RE: UTF-8S ??? UTF-16F !!!

From: Marco Cimarosti (marco.cimarosti@essetre.it)
Date: Wed Jun 13 2001 - 07:41:38 EDT


Markus Kuhn wrote:
> Oh my god! Please don't. THIS IS UGLY AND AWFUL!!!
> [...] In particular, they should not even think about
> proposing this evil idea for standardization. Yuck!!!

Welcome to the thread, and congratulation for this excellent summary of the
topic.

If Oracle doesn't provide anything written, someone could copy&paste this
piece of your post publish *it* as an unofficial specification for UTF-8s.

> I think, Oracle et al. should consider to use instead of UTF-16 what I
> propose to call UTF-16F (F for "fixed") in their B-trees, to maintain
> UCS binary sorting order:
>
> Conversion between UTF-16 and UTF-16F works as follows:
>
> unsigned short utf16_to_utf16f(unsigned short u)
> {
> assert(u <= 0xffff);
> /* shift surrogates into the top 0x800 code positions of
> 16-bit space */
> if (u >= 0xe000)
> return u - 0x800;
> if (u >= 0xd800)
> return u + 0x2000;
> return u;
> }

No! This is not fair!!! ;-)

I won't cross post you anymore even to warn about an incoming danger! 8-)

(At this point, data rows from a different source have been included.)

Lemma run_spaced sym c es t trs :
  Forall event_in_range es -> run (SchmittTrigger_new sym c) es = Ok (t, trs) ->
  chained (spaced (cooldown c)) (escalations trs) /\
  last_escalation t = tr_ts <$> last (escalations trs).
Proof.
  revert t trs. induction es as [|e es IH] using rev_ind; intros t trs Hes Hr.
  - injection Hr as <- <-. split; [apply chained_nil|done].
  - apply Forall_app in Hes as [Hes He]. rewrite Forall_singleton in He.
    apply run_snoc in Hr as (t1 & trs1 & r & Hr & Hs & ->).
    destruct (IH t1 trs1 Hes Hr) as [Hch Hle].
    destruct (run_alternating _ _ _ _ _ Hes Hr) as (_ & _ & _ & Hwf & Hd & Hc).
    destruct (step_ok t1 e Hwf Hd He) as (t' & r' & Hs' & _ & _ & _ & _ & Hrep).
    rewrite Hs in Hs'. injection Hs' as <- <-. unfold escalations in *.
    destruct r as [tr|]; cbn [opt_list step_reports] in *.
    + destruct Hrep as (o & -> & Ho).
      pose proof (outcome_effect _ _ _ _ Ho) as (_ & _ & (_ & Hts & _ & _ & Hnew & _) & _
        & Hg & _ & Hle' & _).
      rewrite List.filter_app. cbn [List.filter]. rewrite Hle', Hg.
      destruct (is_escalation tr) eqn:Hesc.
      * rewrite last_snoc. unfold is_escalation in Hesc. boolify.
        rewrite Hnew in Hesc. split.
        -- apply chained_snoc; [done|]. intros y Hy. unfold spaced.
           rewrite Hy in Hle. rewrite <- Hc.
           eapply outcome_cooldown; [done| |done].
           unfold is_escalation. rewrite Hnew. by rewrite bool_decide_true.
        -- rewrite Hesc, <- Hts. done.
      * rewrite app_nil_r. unfold is_escalation in Hesc. boolify.
        rewrite Hnew in Hesc. split; [done|]. by rewrite decide_False.
    + destruct Hrep as (_ & _ & ->). by rewrite app_nil_r.
Qed.

(** ** A sustained signal commits *)

(** The samples follow each other in time order and within [sample_timeout]. *)
Definition steady (d : timedelta) (o o' : Obs F) : Prop := 0 <= o_ts o' - o_ts o <= d.

(** [t] has accumulated the samples [os] since [t0] without committing. *)
Definition pending t0 (os : list (Obs F)) t : Prop :=
  wf t /\ regime t = regime t0 /\ config t = config t0 /\
  last_escalation t = last_escalation t0 /\
  match os with
  | [] => t = t0
  | first :: _ =>
      candidate t = Some (flip (regime t0)) /\
      Z.of_nat (length os) <= candidate_samples t /\
      last_sample_ts t = o_ts <$> last os /\
      exists since, candidate_since t = Some since /\ since <= o_ts first
  end.

Lemma pending_snoc t0 os t o z :
  pending t0 os t ->
  observed o z -> chained (steady (sample_timeout (config t0))) (os ++ [o]) ->
  (forall since, candidate t0 = Some (flip (regime t0)) -> candidate_since t0 = Some since ->
     forall first, head (os ++ [o]) = Some first -> since <= o_ts first) ->
  pending t0 (os ++ [o]) (advance (observe_at t (o_ts o)) (flip (regime t0)) (o_ts o)).
Proof.
  intros (Hwf & Hr & Hc & Hle & Hm) Hz Hch Hpre.
  apply (observe_at_wf _ (o_ts o)) in Hwf as Hwf1.
  pose proof (observe_at_fields t (o_ts o)) as (Hr1 & Hc1 & _ & _ & _ & Hl1 & Hs1).
  pose proof (advance_fields (observe_at t (o_ts o)) (flip (regime t0)) (o_ts o))
    as (Hr2 & Hc2 & _ & _ & _ & Hl2 & Hs2).
  apply (advance_wf _ (o_ts o)) in Hwf1. rewrite Hr1, Hr in Hwf1.
  unfold pending. rewrite Hr2, Hc2, Hl2, Hs2, Hr1, Hc1, Hl1, Hs1.
  split_and!; try done. rewrite advance_candidate.
  pose proof (observe_at_candidate t (o_ts o)) as Hoc.
  destruct os as [|first os].
  - subst t. cbn. split_and!; try done.
    + unfold wf in Hwf1. rewrite advance_candidate in Hwf1. apply Hwf1.
    + unfold advance. case_decide as Hcd; cbn; [|eauto with lia].
      destruct (sample_gap t0 (o_ts o)); [congruence|].
      destruct Hoc as (Hoc & -> & _). unfold wf in Hwf. rewrite Hoc in Hcd. rewrite Hcd in Hwf.
      destruct Hwf as (_ & [since Hsi] & _). exists since. split; [done|].
      by eapply (Hpre since).
  - apply chained_snoc_inv in Hch as [_ Hch].
    destruct Hm as (Hcd & Hn & Hls & since & Hsi & Hle').
    assert (sample_gap t (o_ts o) = false) as Hg.
    { unfold sample_gap. rewrite Hls. destruct (last (first :: os)) as [y|] eqn:Hy; [|done].
      cbn. pose proof (Hch _ eq_refl) as [_ ?]. apply Z.ltb_ge. rewrite Hc. lia. }
    rewrite Hg in Hoc. destruct Hoc as (Hoc & Hosi & Hon).
    unfold advance. rewrite Hoc, Hcd. case_decide; [|done].
    cbn [candidate_samples candidate_since set_candidate]. rewrite Hon, Hosi.
    cbn [app]. split_and!; [done| | |eauto].
    + rewrite app_comm_cons, length_app. cbn [length] in *. lia.
    + by rewrite app_comm_cons, last_snoc.
Qed.

Definition first_transition_flips t (trs : list (RegimeTransition F)) : Prop :=
  exists tr rest, trs = tr :: rest /\
    tr_old_regime tr = regime t /\ tr_new_regime tr = flip (regime t).

Definition not_after_first t (os : list (Obs F)) : Prop :=
  forall since first, candidate_since t = Some since -> head os = Some first ->
    since <= o_ts first.

Lemma sustained_run t os t' trs :
  wf t -> Forall (qualifies (config t) (flip (regime t))) os ->
  chained (steady (sample_timeout (config t))) os -> not_after_first t os ->
  run t (EUpdate <$> os) = Ok (t', trs) ->
  first_transition_flips t trs \/
  trs = [] /\ pending t os t' /\
  forall final, last os = Some final ->
    confirmed t' (flip (regime t)) (o_ts final) = false.
Proof.
  intros Hwf Hall Hch Hpre. revert t' trs.
  induction os as [|o os IH] using rev_ind; intros t' trs Hr.
  - injection Hr as <- <-. right. by split_and!.
  - apply Forall_app in Hall as [Hall Hq]. rewrite Forall_singleton in Hq.
    pose proof Hch as [Hch' _]%chained_snoc_inv.
    rewrite fmap_app in Hr. apply run_snoc in Hr as (t1 & trs1 & r & Hr & Hs & ->).
    destruct (IH Hall Hch') with (t' := t1) (trs := trs1)
      as [(tr & rest & -> & ? & ?)|(-> & Hp & _)]; [|done| |].
    + intros since first Hsi Hh. apply Hpre; [done|]. by destruct os.
    + left. by eexists tr, _.
    + pose proof Hp as (Hwf1 & Hr1 & Hc1 & _). destruct Hq as (z & Hz & Hq).
      assert (target_regime t1 z = flip (regime t1)) as Htg.
      { apply (target_qualifies _ o); [done|]. exists z. by rewrite Hr1, Hc1. }
      pose proof (pending_snoc t os t1 o z Hp Hz Hch) as Hp'.
      cbn in Hs. apply update_cases in Hs. cbn [app].
      inversion Hs as [? Hu|? ? ? Hu|z' Hz' Htg'|z' t2 Hz' Htg' Ht2 Hcf
        |z' t2 ? Hz' Htg' Ht2 Hcf Hrep]; subst r.
      * destruct Hz as [Ha Hoz], Hu as [Hu|Hu]; congruence.
      * destruct Hz as [Ha Hoz], Hu as [Hu|Hu]; congruence.
      * destruct Hz as [_ Hoz], Hz' as [_ Hoz']. simplify_eq.
        rewrite Htg in Htg'. by destruct (flip_neq (regime t1)).
      * right. subst. rewrite Hr1 in *. split_and!; [done| |].
        -- apply Hp'. intros since _ Hsi first Hh. by apply Hpre.
        -- intros final. rewrite last_snoc. by intros [= <-].
      * left. destruct Hrep as (_ & _ & _ & Ho & Hn & _). rewrite Hr1 in *.
        by eexists _, [].
Qed.

Lemma run_updates_total t os :
  wf t -> exists t' trs, run t (EUpdate <$> os) = Ok (t', trs).
Proof.
  revert t. induction os as [|o os IH]; intros t Hwf; [by exists t, []|]. cbn.
  destruct (update_total t o Hwf) as (t1 & r & Hu). rewrite Hu. cbn.
  destruct (IH t1) as (t2 & trs & ->); [|by eauto].
  eapply outcome_wf; [done|]. by apply update_cases in Hu.
Qed.

Lemma pending_confirmed t os t' first final :
  pending t os t' -> head os = Some first -> last os = Some final ->
  min_confirm_samples (config t) <= Z.of_nat (length os) ->
  confirm_for (config t) <= o_ts final - o_ts first ->
  cooling_down t (flip (regime t)) (o_ts final) = false ->
  confirmed t' (flip (regime t)) (o_ts final) = true.
Proof.
  intros (_ & _ & Hc & Hle & Hm) Hh Hl Hn Hf Hcd.
  destruct os as [|o os]; [done|]. injection Hh as ->.
  destruct Hm as (_ & Hcount & _ & since & Hsi & Hbefore).
  unfold confirmed. rewrite Hsi, Hc.
  unfold cooling_down in *. rewrite Hle, Hc, Hcd.
  rewrite !andb_true_iff, !Z.leb_le. split_and!; [lia|lia|done].
Qed.

(** ** Unobserved stretches *)

(** The transitions an unobserved stretch beginning at [since] emits while the
    trigger is STRESSED: one, at the first sample that completes the timeout. *)
Definition lost_at (d : timedelta) (since : datetime) (os : list (Obs F)) : option (Obs F) :=
  List.find (fun o => d <=? o_ts o - since) os.

Lemma held_run_normal t os t' trs :
  regime t = NORMAL -> Forall unobserved os -> run t (EUpdate <$> os) = Ok (t', trs) ->
  trs = [] /\ regime t' = NORMAL /\ seq t' = seq t.
Proof.
  intros Hg Hall. revert t Hg trs.
  induction Hall as [|o os Hu Hall IH]; intros t Hg trs Hr; [by injection Hr as <- <-|].
  cbn in Hr. apply bind_ok in Hr as ([t1 r] & Hs & Hr).
  apply bind_ok in Hr as ([t2 trs2] & Hr & [= <- <-]). apply update_cases in Hs.
  inversion Hs as [? Hu' |? ? ? Hu' ? HS|z [Ha Hz]|z ? [Ha Hz]|z ? ? [Ha Hz]]; subst;
    try (destruct Hu; congruence); try congruence.
  eapply IH in Hr as (-> & -> & ->); [|done]. done.
Qed.

Lemma held_run_stressed t os t' trs since :
  regime t = STRESSED -> unobserved_since t = Some since -> Forall unobserved os ->
  run t (EUpdate <$> os) = Ok (t', trs) ->
  match lost_at (observation_timeout (config t)) since os with
  | None => trs = [] /\ regime t' = STRESSED
  | Some o => exists tr, trs = [tr] /\ reports t tr OBSERVATION_LOST (o_ts o)
              /\ regime t' = NORMAL
  end.
Proof.
  intros Hg Hs0 Hall. revert t Hg Hs0 trs.
  induction Hall as [|o os Hu Hall IH]; intros t Hg Hs0 trs Hr; [by injection Hr as <- <-|].
  cbn in Hr. apply bind_ok in Hr as ([t1 r] & Hs & Hr).
  apply bind_ok in Hr as ([t2 trs2] & Hr & [= <- <-]). apply update_cases in Hs.
  inversion Hs as [? Hu' Hd Hto|? ? ? Hu' Hd HS Hto Ht Hrep|z [Ha Hz]|z ? [Ha Hz]
    |z ? ? [Ha Hz]]; subst r; try (destruct Hu; congruence);
    rewrite Hs0 in Hd; cbn in Hd; subst since0; cbn [lost_at List.find].
  - specialize (Hto Hg). rewrite (proj2 (Z.leb_gt _ _)) by done. subst t1. cbn [opt_list app].
    by apply IH in Hr.
  - rewrite (proj2 (Z.leb_le _ _)) by done. subst.
    eapply held_run_normal in Hr as (-> & -> & _); [|done..]. by exists tr.
Qed.

(** ** Failover *)

(** Two triggers that no input can tell apart: they differ at most in the text
    of the gate and, while nothing is being confirmed, in the time of the last
    evaluated sample. *)
Definition sim t u : Prop :=
  exists why l, u = set_observation t (unobserved_since t) why l /\
    (candidate t = None \/ l = last_sample_ts t).

Lemma sim_refl t : sim t t.
Proof. exists (gate_reason t), (last_sample_ts t). split; [by destruct t|by right]. Qed.

Definition sim_result (a b : result (SchmittTrigger F * option (RegimeTransition F))) : Prop :=
  match a, b with
  | Ok (t', r), Ok (u', r') => r = r' /\ sim t' u'
  | Raise e, Raise e' => e = e'
  | _, _ => False
  end.

Lemma sim_result_refl a : sim_result a a.
Proof. destruct a as [[t r]|e]; cbn; [|done]. eauto using sim_refl. Qed.

Lemma sim_hold t u ts why : sim t u -> sim_result (hold t ts why) (hold u ts why).
Proof.
  intros (w & l & -> & Hl). unfold hold, commit. cbn.
  destruct (_ && _)%bool eqn:Hb; cbn; [boolify; case_decide; [congruence|]|]; cbn;
    (split; [done|]); eexists _, _; (split; [reflexivity|by left]).
Qed.

(** Once a sample is evaluated nothing distinguishes the two any more. *)
Lemma sim_observe t u target ts :
  sim t u ->
  advance (observe_at u ts) target ts = advance (observe_at t ts) target ts /\
  reset_candidate (observe_at u ts) = reset_candidate (observe_at t ts).
Proof.
  intros (w & l & -> & [Hl| ->]); unfold observe_at, sample_gap; cbn.
  - destruct (match l with Some _ => _ | None => _ end),
      (match last_sample_ts t with Some _ => _ | None => _ end);
      unfold advance; cbn; rewrite ?Hl; split; try done; repeat case_decide; done.
  - by destruct (match last_sample_ts t with Some _ => _ | None => _ end).
Qed.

If I didn't indulge in corporal needs (I went to lunch), I would have
proposed what I called "UTF-16S" (where the S is either for "sortable" or
"shifted") before you:

        int putchar_utf16s(char32 c)
        {
           /* Area 1: U+0..U+D7FF -> 0000..D7FF (BMP pre-surro: copied) */
           if (c <= 0xD7FF)
              return putchar_ucs2(c);
           /* Area 2: U+D800..U+DFFF -> F800..FFFF (BMP surro: shifted down)
*/
           if (c >= 0xD800 && c <= 0xDFFF)
              return putchar_ucs2(c + 0x2000);
           /* Area 3: U+E000..U+FFFF -> D800..F7FF (BMP post-surro: shifted
up) */
           if (c >= 0xE000 && c <= 0xFFFF)
              return putchar_ucs2(c - 0x0800);
           /* Area 4: U+10000..U+10FFFF -> F800,FC00..FBFF,FFFF (UTF-16s
surro pairs) */
           if (c <= 0x10FFFF)
              return putchar_ucs2(0xF800 | ((c - 0x10000) >> 10))
                  || putchar_ucs2(0xFC00 | (c & 0x3FF));
           /* Out of range */
           return -1;
        }

BTW, Carl W. Brown has already proposed something similar, but he warned
that the problem in his (your? my? our?) proposal is the BOM.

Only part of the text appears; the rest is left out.